During transient global ischemia, the excessive accumulation of intracellular Ca2+ induced by several episodes triggers delayed neuronal death within the vulnerable CA1 region of the hippocampus after ischemia-reperfusion insults. Although P2X receptors provide an additional source of Ca2+ entry, little data are available that these receptors could modulate the performance of the ischemic neuronal death. Therefore, we investigated the roles of the P2X receptor in the ischemic neuronal damage associated with various sequelae of transient ischemia, and the effects of their antagonist on the ischemic insults. As the results, ischemic insults increased P2X receptor expression in the gerbil hippocampus.
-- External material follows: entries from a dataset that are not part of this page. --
(* ===== verification/ClientRelay.v ===== *)
(** * A daemon connected to a relay

    The client of ClientDaemon.v and the session of Session.v joined by their
    control stream: the relay's control task reads what the daemon writes, the
    daemon reads what the relay queues, in order. *)
From S2P Require Import Prelude Limits Frames Codec Router Auth Polar Session SessionProps ClientDaemon ClientProps.
Local Open Scope Z_scope.

Section Joined.
Context {W : Type} `{!SessionWorld W, !OwnerView W, !SessionLaws W}.
Context (stalls : nat -> bool) (server_version agent_version : string).
Context (debug_resource : Resource -> string).
Context (debug_frame : ControlFrame -> string) (debug_code : DenyCode -> string).
Context (session_id : Z) (revalidate_on : bool).

(** The frames [connect_once] writes after [Hello]. *)
Definition client_events (cfg : ClientConfig) : list CtrlEvent :=
  match claim_hostnames cfg, claim_ports cfg with
  | [], [] => []
  | hs, ps => [EvFrame (Claim hs ps)]
  end.
(** The relay's side, given what [connect_once] writes: preamble, [Hello], and
    the claim. *)
Definition relay_run (cfg : ClientConfig) (w : W) : Handshake * Next * Sess W :=
  control_task stalls server_version debug_resource revalidate_on session_id
    (HsGot (Ok PROTOCOL_VERSION)) (HsGot (Ok (hello_frame cfg agent_version)))
    (client_events cfg) w.

(** What the daemon finds on the control stream. *)
Definition relay_answers (run : Handshake * Next * Sess W) : list ControlFrame :=
  match run with
  | (HsAccepted _ _ _, _, s) => out s
  | (HsDenied code message, _, _) => [Denied code message]
  | _ => []
  end.
Definition answer_at (l : list ControlFrame) (i : nat) : Poll (result CodecError ControlFrame) :=
  match l !! i with Some f => Ready (Ok f) | None => Pending end.

(** A network that works, in front of that relay. *)
Definition joined_io (cfg : ClientConfig) (w : W) : ConnIo :=
  let l := relay_answers (relay_run cfg w) in
  mkConnIo (Ready (Ok [mkSocketAddr (V4 []) 443])) (fun _ => Ready (Ok ())) (Ok ()) (Ok ())
    (Ready (Ok ())) (Ready (Ok ())) (Ready (Ok ())) (Ready (Ok ())) (Ready (Ok ()))
    (answer_at l 0) (Ready (Ok ())) (answer_at l 1).

Definition joined (cfg : ClientConfig) (evs : list SteadyEvent) (w : W) : result Halt () * ClientDaemon.Conn :=
  connect_once agent_version debug_frame debug_code cfg (joined_io cfg w) evs
    (mkConn default_status false []).

(** The relay takes the current version from this client. *)
Lemma client_negotiates : negotiate 1 PROTOCOL_VERSION = Some PROTOCOL_VERSION.
Proof using. reflexivity. Qed.

Definition grant_holds (user : AuthedUser) (hs : list string) (ps : list Z) (w : W) : Prop :=
  (forall h, h ∈ hs -> host_owner w h = Some (user_id user) /\
     lookup_http (router_of w) h = Some (mkHandle session_id (user_id user))) /\
  (forall p, p ∈ ps -> port_owner w p = Some (user_id user) /\
     lookup_tcp (router_of w) p = Some (mkHandle session_id (user_id user))).

(** The claim of a fresh session: a [Granted] after the [Welcome] holds. *)
Lemma fresh_claim (user : AuthedUser) (tok : string) (chs hs : list string) (cps ps : list Z) w1 welcome :
  auth_inv w1 ->
  let r := ctrl_loop stalls debug_resource revalidate_on (mkHandle session_id (user_id user)) user tok
             [EvFrame (Claim chs cps)] (mkSess w1 [welcome] 1) in
  out r.2 !! 1%nat = Some (Granted hs ps) ->
  hs = to_ascii_lowercase <$> chs /\ ps = cps /\ grant_holds user hs ps (world r.2).
Proof using SessionLaws0.
  intros I1. cbn [ctrl_loop ctrl_step on_frame].
  pose proof (handle_claim_run stalls (mkHandle session_id (user_id user)) user tok chs cps
    (mkSess w1 [welcome] 1) eq_refl I1) as Hr.
  destruct (handle_claim _ _ _ _ _ _ _) as [ok s'].
  destruct Hr as (_ & _ & _ & _ & [[_ Hd]|([Ho|Ho] & Hh & Hp)]).
  - destruct ok; cbn [snd]; destruct Hd as [->|(c & m & ->)]; done.
  - destruct ok; cbn [snd]; by rewrite Ho.
  - assert (Hg : out s' !! 1%nat = Some (Granted hs ps) ->
      hs = to_ascii_lowercase <$> chs /\ ps = cps /\ grant_holds user hs ps (world s')).
    { rewrite Ho. cbn. intros [= <- <-]. split_and!; [done..|]. split; [done|].
      intros p Hin. destruct (Hp p Hin) as (? & ? & _). done. }
    by destruct ok.
Qed.

Lemma relay_grant cfg w hs ps :
  safe w -> answer_at (relay_answers (relay_run cfg w)) 1 = Ready (Ok (Granted hs ps)) ->
  exists user n s, (authenticate_any (token cfg) w).1 = Some user /\
    relay_run cfg w = (HsAccepted user (token cfg) PROTOCOL_VERSION, n, s) /\
    hs = to_ascii_lowercase <$> claim_hostnames cfg /\ ps = claim_ports cfg /\
    grant_holds user hs ps (world s).
Proof using SessionLaws0.
  intros Hi. unfold relay_run, control_task, handshake, hello_frame, answer_at.
  rewrite client_negotiates. cbn [expose].
  pose proof (authenticate_any_safe (token cfg) w Hi) as [I1 _].
  destruct (authenticate_any (token cfg) w) as [[user|] w1] eqn:Ea; [|done].
  cbn [snd] in I1. unfold push at 1 2. cbn [sends]. destruct (stalls 0); [done|].
  cbn [sends world out app].
  set (wel := Welcome PROTOCOL_VERSION server_version session_id).
  assert (Hev : client_events cfg = [] \/
    client_events cfg = [EvFrame (Claim (claim_hostnames cfg) (claim_ports cfg))]).
  { unfold client_events. destruct (claim_hostnames cfg), (claim_ports cfg); auto. }
  destruct Hev as [->| ->]; [done|].
  pose proof (fresh_claim user (token cfg) (claim_hostnames cfg) hs (claim_ports cfg) ps w1 wel I1) as Hf.
  destruct (ctrl_loop _ _ _ _ _ _ _ _) as [n s]. cbn [relay_answers snd] in *.
  destruct (out s !! 1%nat) as [f|] eqn:Ef; [|done]. intros [= ->].
  destruct (Hf eq_refl) as (-> & -> & Hg). exists user, n, s. done.
Qed.

(** C5 The tunnel holds from end to end: when a daemon shows a name as granted
    after connecting to a relay, the relay authenticated the daemon's token, speaks
    its newest protocol, owns the name for that user and routes visitors of it to
    this very session; and, provided the names in the daemon's configuration are in
    lower case, a stream the relay opens for such a visitor reaches the local target
    configured for the name. *)
Theorem tunnel_end_to_end (cfg : ClientConfig) (evs : list SteadyEvent) (w : W) (h : string)
    (connect : LocalTarget -> LocalConnect) (ip : IpAddr) (port : Z) :
  safe w -> h ∈ granted_hostnames (status (joined cfg evs w).2) ->
  (exists user n s, (authenticate_any (token cfg) w).1 = Some user /\
     relay_run cfg w = (HsAccepted user (token cfg) PROTOCOL_VERSION, n, s) /\
     host_owner (world s) h = Some (user_id user) /\
     lookup_http (router_of (world s)) h = Some (mkHandle session_id (user_id user))) /\
  (Forall lower_case (claim_hostnames cfg) -> exists t, t ∈ http_tunnels cfg /\ hostname t = h /\
    handle_inbound (routes cfg) connect (Ok (Frames.Http h ip port)) = forward_http connect (http_target t)).
Proof using SessionLaws0.
  intros Hs Hh. destruct (joined cfg evs w) as [r c] eqn:E. unfold joined in E.
  apply connect_status in E as [[Est _]|[_ [Est|(hs & ps & Hr & Est)]]]; cbn [snd] in Hh; rewrite Est in Hh;
    [by apply not_elem_of_nil in Hh|by apply not_elem_of_nil in Hh|].
  destruct (relay_grant cfg w hs ps Hs Hr) as (user & n & s & Ha & Hrun & -> & -> & [Hg _]).
  split; [exists user, n, s; destruct (Hg h Hh); done|].
  intros Hlow. cbn in Hh. apply list_elem_of_fmap in Hh as (g & -> & Hgin).
  rewrite Forall_forall in Hlow. rewrite (Hlow g Hgin).
  destruct (serving_at cfg g Hgin) as (t & Ht & Hk & Hroute). exists t. split_and!; [done..|].
  cbn [handle_inbound]. by rewrite Hroute.
Qed.

(** A refused token stops the hammering: when the relay's authentication
    turns the daemon's token down, the attempt ends as an authentication failure
    and publishes no grant. *)
Theorem refused_token_seen (cfg : ClientConfig) (evs : list SteadyEvent) (w : W) :
  (authenticate_any (token cfg) w).1 = None ->
  (joined cfg evs w).1 = Err (Failed ConnAuth) /\ status (joined cfg evs w).2 = default_status.
Proof using.
  intros Ha. unfold joined, connect_once, joined_io, relay_run, control_task, handshake, hello_frame.
  rewrite client_negotiates. cbn [expose].
  destruct (authenticate_any (token cfg) w) as [u w1]. cbn [fst] in Ha. subst u.
  unfold establish, relay_answers, answer_at. cbn. by destruct (relay_addr cfg).
Qed.
End Joined.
Neither vigabatrin (VGB) nor P2X receptor antagonists (suramin, pyridoxal phosphate-6-azophenyl-2',4'-disulfonic acid) protected against the delayed neuronal death in the CA1 region of the hippocampus after ischemia. However, the co-treatments of VGB and P2X receptor antagonists effectively prevent ischemia-induced neurodegeneration. Therefore, these findings suggest that blockade of the P2X receptor accompanied by activation of GABAergic inhibition may play an important role in the neuroprotection against ischemic insults.